Backpropagation everywhere

Can the brain do backpropagation? - Hinton, 2016

In this talk, Hinton rebuts four arguments which neuroscientists have used to argue that the brain is not learning using backpropagation.

  • Most human learning is unsupervised, without the explicit loss functions usually used in backpropagation.
Hinton argues that error signals can be derived in unsupervised contexts using many different methods: reconstructing input signal (like autoencoders); comparing local predictions with contextual predictions; learn a generative model (wake-sleep algorithm); use a variational autoencoder; generative adversarial learning.

  • Neurons don't send real numbers, but rather binary spikes.
Hinton argues that this is a form of regularisation which actually makes the brain more effective. Any real number can be converted into a probability of a binary firing signal; the effects of doing so are similar to those of using dropout.

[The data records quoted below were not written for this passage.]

(** The high bits of a sequence of four bytes: of a rune from U+10000 to
    U+10FFFF. *)
Lemma high4_bounds b0 b1 :
  utf8.leadSize b0 = 4 -> utf8.accept b0 b1 = true ->
  (16 <= high (lead4 b0) b1 <= 271)%N.
Proof.
  intros Hls%Nat.eqb_eq Hacc.
  pose proof (bytes2_ind
    (fun b0 b1 => (utf8.leadSize b0 =? 4)%nat && utf8.accept b0 b1)
    (fun b0 b1 => (16 <=? high (lead4 b0) b1)%N && (high (lead4 b0) b1 <=? 271)%N)
    ltac:(vm_compute; reflexivity) b0 b1 ltac:(cbv beta; by rewrite Hls, Hacc)) as Hb.
  apply andb_prop in Hb as [H1 H2].
  apply N.leb_le in H1. apply N.leb_le in H2. done.
Qed.

Lemma EncodeRune_2 (r : N) :
  (128 <= r <= 2047)%N ->
  utf8.EncodeRune r
  = String (utf8.byte (N.lor 192 (N.shiftr r 6)))
      (String (utf8.byte (N.lor 128 (N.land r 63))) "").
Proof.
  intros Hr. unfold utf8.EncodeRune.
  destruct (N.leb_spec r 127); [lia|]. destruct (N.leb_spec r 2047); [done|lia].
Qed.

Lemma EncodeRune_3 (r : N) :
  (2048 <= r <= 65535)%N -> ~ (55296 <= r <= 57343)%N ->
  utf8.EncodeRune r
  = String (utf8.byte (N.lor 224 (N.shiftr r 12)))
      (String (utf8.byte (N.lor 128 (N.land (N.shiftr r 6) 63)))
         (String (utf8.byte (N.lor 128 (N.land r 63))) "")).
Proof.
  intros Hr Hs. unfold utf8.EncodeRune, utf8.MaxRune.
  destruct (N.leb_spec r 127); [lia|]. destruct (N.leb_spec r 2047); [lia|].
  destruct (N.ltb_spec 1114111 r); [lia|].
  destruct (N.leb_spec 55296 r), (N.leb_spec r 57343); try lia;
    cbn [orb andb]; destruct (N.leb_spec r 65535); try lia; reflexivity.
Qed.

Lemma EncodeRune_4 (r : N) :
  (65536 <= r <= 1114111)%N ->
  utf8.EncodeRune r
  = String (utf8.byte (N.lor 240 (N.shiftr r 18)))
      (String (utf8.byte (N.lor 128 (N.land (N.shiftr r 12) 63)))
         (String (utf8.byte (N.lor 128 (N.land (N.shiftr r 6) 63)))
            (String (utf8.byte (N.lor 128 (N.land r 63))) ""))).
Proof.
  intros Hr. unfold utf8.EncodeRune, utf8.MaxRune.
  destruct (N.leb_spec r 127); [lia|]. destruct (N.leb_spec r 2047); [lia|].
  destruct (N.ltb_spec 1114111 r); [lia|].
  destruct (N.leb_spec 55296 r), (N.leb_spec r 57343); try lia;
    cbn [orb andb]; destruct (N.leb_spec r 65535); try lia; reflexivity.
Qed.

Lemma EncodeRune_1 (r : N) :
  (r <= 127)%N -> utf8.EncodeRune r = String (utf8.byte r) "".
Proof.
  intros Hr. unfold utf8.EncodeRune. by destruct (N.leb_spec r 127); [|lia].
Qed.

Lemma rune3_eq b0 b1 b2 :
  N.lor (N.lor (N.shiftl (N.land (byteval b0) 15) 12) (N.shiftl (utf8.low6 b1) 6))
    (utf8.low6 b2) = rune3 b0 b1 b2.
Proof.
  unfold rune3, high, lead3. by rewrite N.shiftl_lor, N.shiftl_shiftl.
Qed.

Lemma rune4_eq b0 b1 b2 b3 :
  N.lor (N.lor (N.lor (N.shiftl (N.land (byteval b0) 7) 18) (N.shiftl (utf8.low6 b1) 12))
           (N.shiftl (utf8.low6 b2) 6)) (utf8.low6 b3) = rune4 b0 b1 b2 b3.
Proof.
  unfold rune4, high, lead4. by rewrite !N.shiftl_lor, !N.shiftl_shiftl.
Qed.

Such strong regularisation is necessary because the brain has around 10^14 parameters but humans only experience 10^9 seconds, so otherwise we might massively overfit. In general Hinton claims that using more parameters and more regularisation is better than keeping both low, which is what traditional statistics would recommend; he cites ensemble methods as an example.

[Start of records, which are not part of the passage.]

(** C8 (as the code has it). [parse_acl_line] maps the line
    [access-list OUTSIDE_IN extended permit tcp object WEBSRV eq 443 any
    rule-id 268435456] to the record with source type [object], source
    value [WEBSRV], source port [443], destination type and value [any] and
    rule id [268435456]; [parse_acls] emits that record for the same line
    with [advanced] in the place of [extended]. *)
Theorem acl_example_line :
  parse_acl_line
    "access-list OUTSIDE_IN extended permit tcp object WEBSRV eq 443 any rule-id 268435456" =
    Ok (Some
      {| acl_name := "OUTSIDE_IN"; action := "permit"; protocol := "tcp";
         source_zone := ""; source_type := "object"; source_value := "WEBSRV";
         source_port := "443";
         destination_zone := ""; destination_type := "any";
         destination_value := "any"; destination_port := "";
         rule_id := "268435456";
         raw := "access-list OUTSIDE_IN extended permit tcp object WEBSRV eq 443 any rule-id 268435456" |}) /\
  parse_acls
    ["access-list OUTSIDE_IN advanced permit tcp object WEBSRV eq 443 any rule-id 268435456"] =
    Ok [ {| acl_name := "OUTSIDE_IN"; action := "permit"; protocol := "tcp";
            source_zone := ""; source_type := "object"; source_value := "WEBSRV";
            source_port := "443";
            destination_zone := ""; destination_type := "any";
            destination_value := "any"; destination_port := "";
            rule_id := "268435456";
            raw := "access-list OUTSIDE_IN advanced permit tcp object WEBSRV eq 443 any rule-id 268435456" |} ].
Proof. split; vm_compute; reflexivity. Qed.

(** C8 as stated fails: the line has no [advanced] marker, so the filter of
    [parse_acls] skips it and the pass yields no record. *)
Lemma acl_example_line_filtered_out :
  parse_acls
    ["access-list OUTSIDE_IN extended permit tcp object WEBSRV eq 443 any rule-id 268435456"] =
    Ok [].
Proof. vm_compute. reflexivity. Qed.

  • Neurons can't send both feature information and training gradients.
If we want to change the weights of a forward neuron using backpropagation, we need to send back the gradients of the loss function with respect to those weights. Since neurons only transmit in one direction, we therefore need a second neuron to do this. But now we run into the "weight transport problem": how can the backwards neuron find out what the weights of the corresponding forwards neuron are, in order to calculate the corresponding gradients? Hinton apparently has a solution to this: if we think of neurons as sending a continuous signal (which, as discussed above, is approximated by binary spikes), then over short time periods the gradient of that signal can vary roughly independently from the magnitude of the signal itself. Theoretically, that gradient could be used to encode information about weights on top of the normal signal. This hypothesis is bolstered slightly by evidence that even in cases where using the actual gradient of the signal's magnitude would be useful (for example, a neuron tracking speed, whose gradient would normally be acceleration) the brain doesn't do so. The details are quite involved, so I'll leave it there and move on to the fourth objection.

  • Neurons aren't actually paired up.
Hinton said that this was the problem he considered insurmountable a few years ago. The solution to the weight transport problem above requires every forward neuron to have a corresponding backwards neuron, since backpropagation in neural networks transmits gradient information for each neuron individually. But the brain simply isn't composed of forward-backward neuron pairs. There are some backwards connections between entire brain regions, but not nearly enough to do conventional backpropagation. Recently, though, the previous consensus on this point has been overturned by a demonstration that backpropagation can in fact work without having precise correspondences between forwards and backwards neurons. This is surprising enough that it's worth looking into the original source.

Random synaptic feedback weights support error backpropagation for deep learning - Lillicrap, Cownden, Tweed, and Akerman, 2016

Normally, after we calculate the loss function, we calculate the exact gradient of the loss function with respect to each weight. This paper is concerned with the cases when we can't access those weights, i.e. if we can't solve the weight transport problem. In this situation, we can still do backpropagation using feedback weights which are determined independently from the forward weights - but without being able to determine which weights are responsible for the outcome, we would expect performance to diminish drastically. The key result of this paper is that fixed, random feedback weights are actually sufficient for a neural network to achieve performance equal to that of standard backpropagation. The only requirement is that the teaching signal from the backward links "pushes the network in roughly the same direction as backprop would". When the backwards weights are fixed, this condition can still be fulfilled if the forwards weights evolve to better match the backwards weights; the authors call this "feedback alignment". This works even when 50% of the forward connections and 50% of the backward connections are removed.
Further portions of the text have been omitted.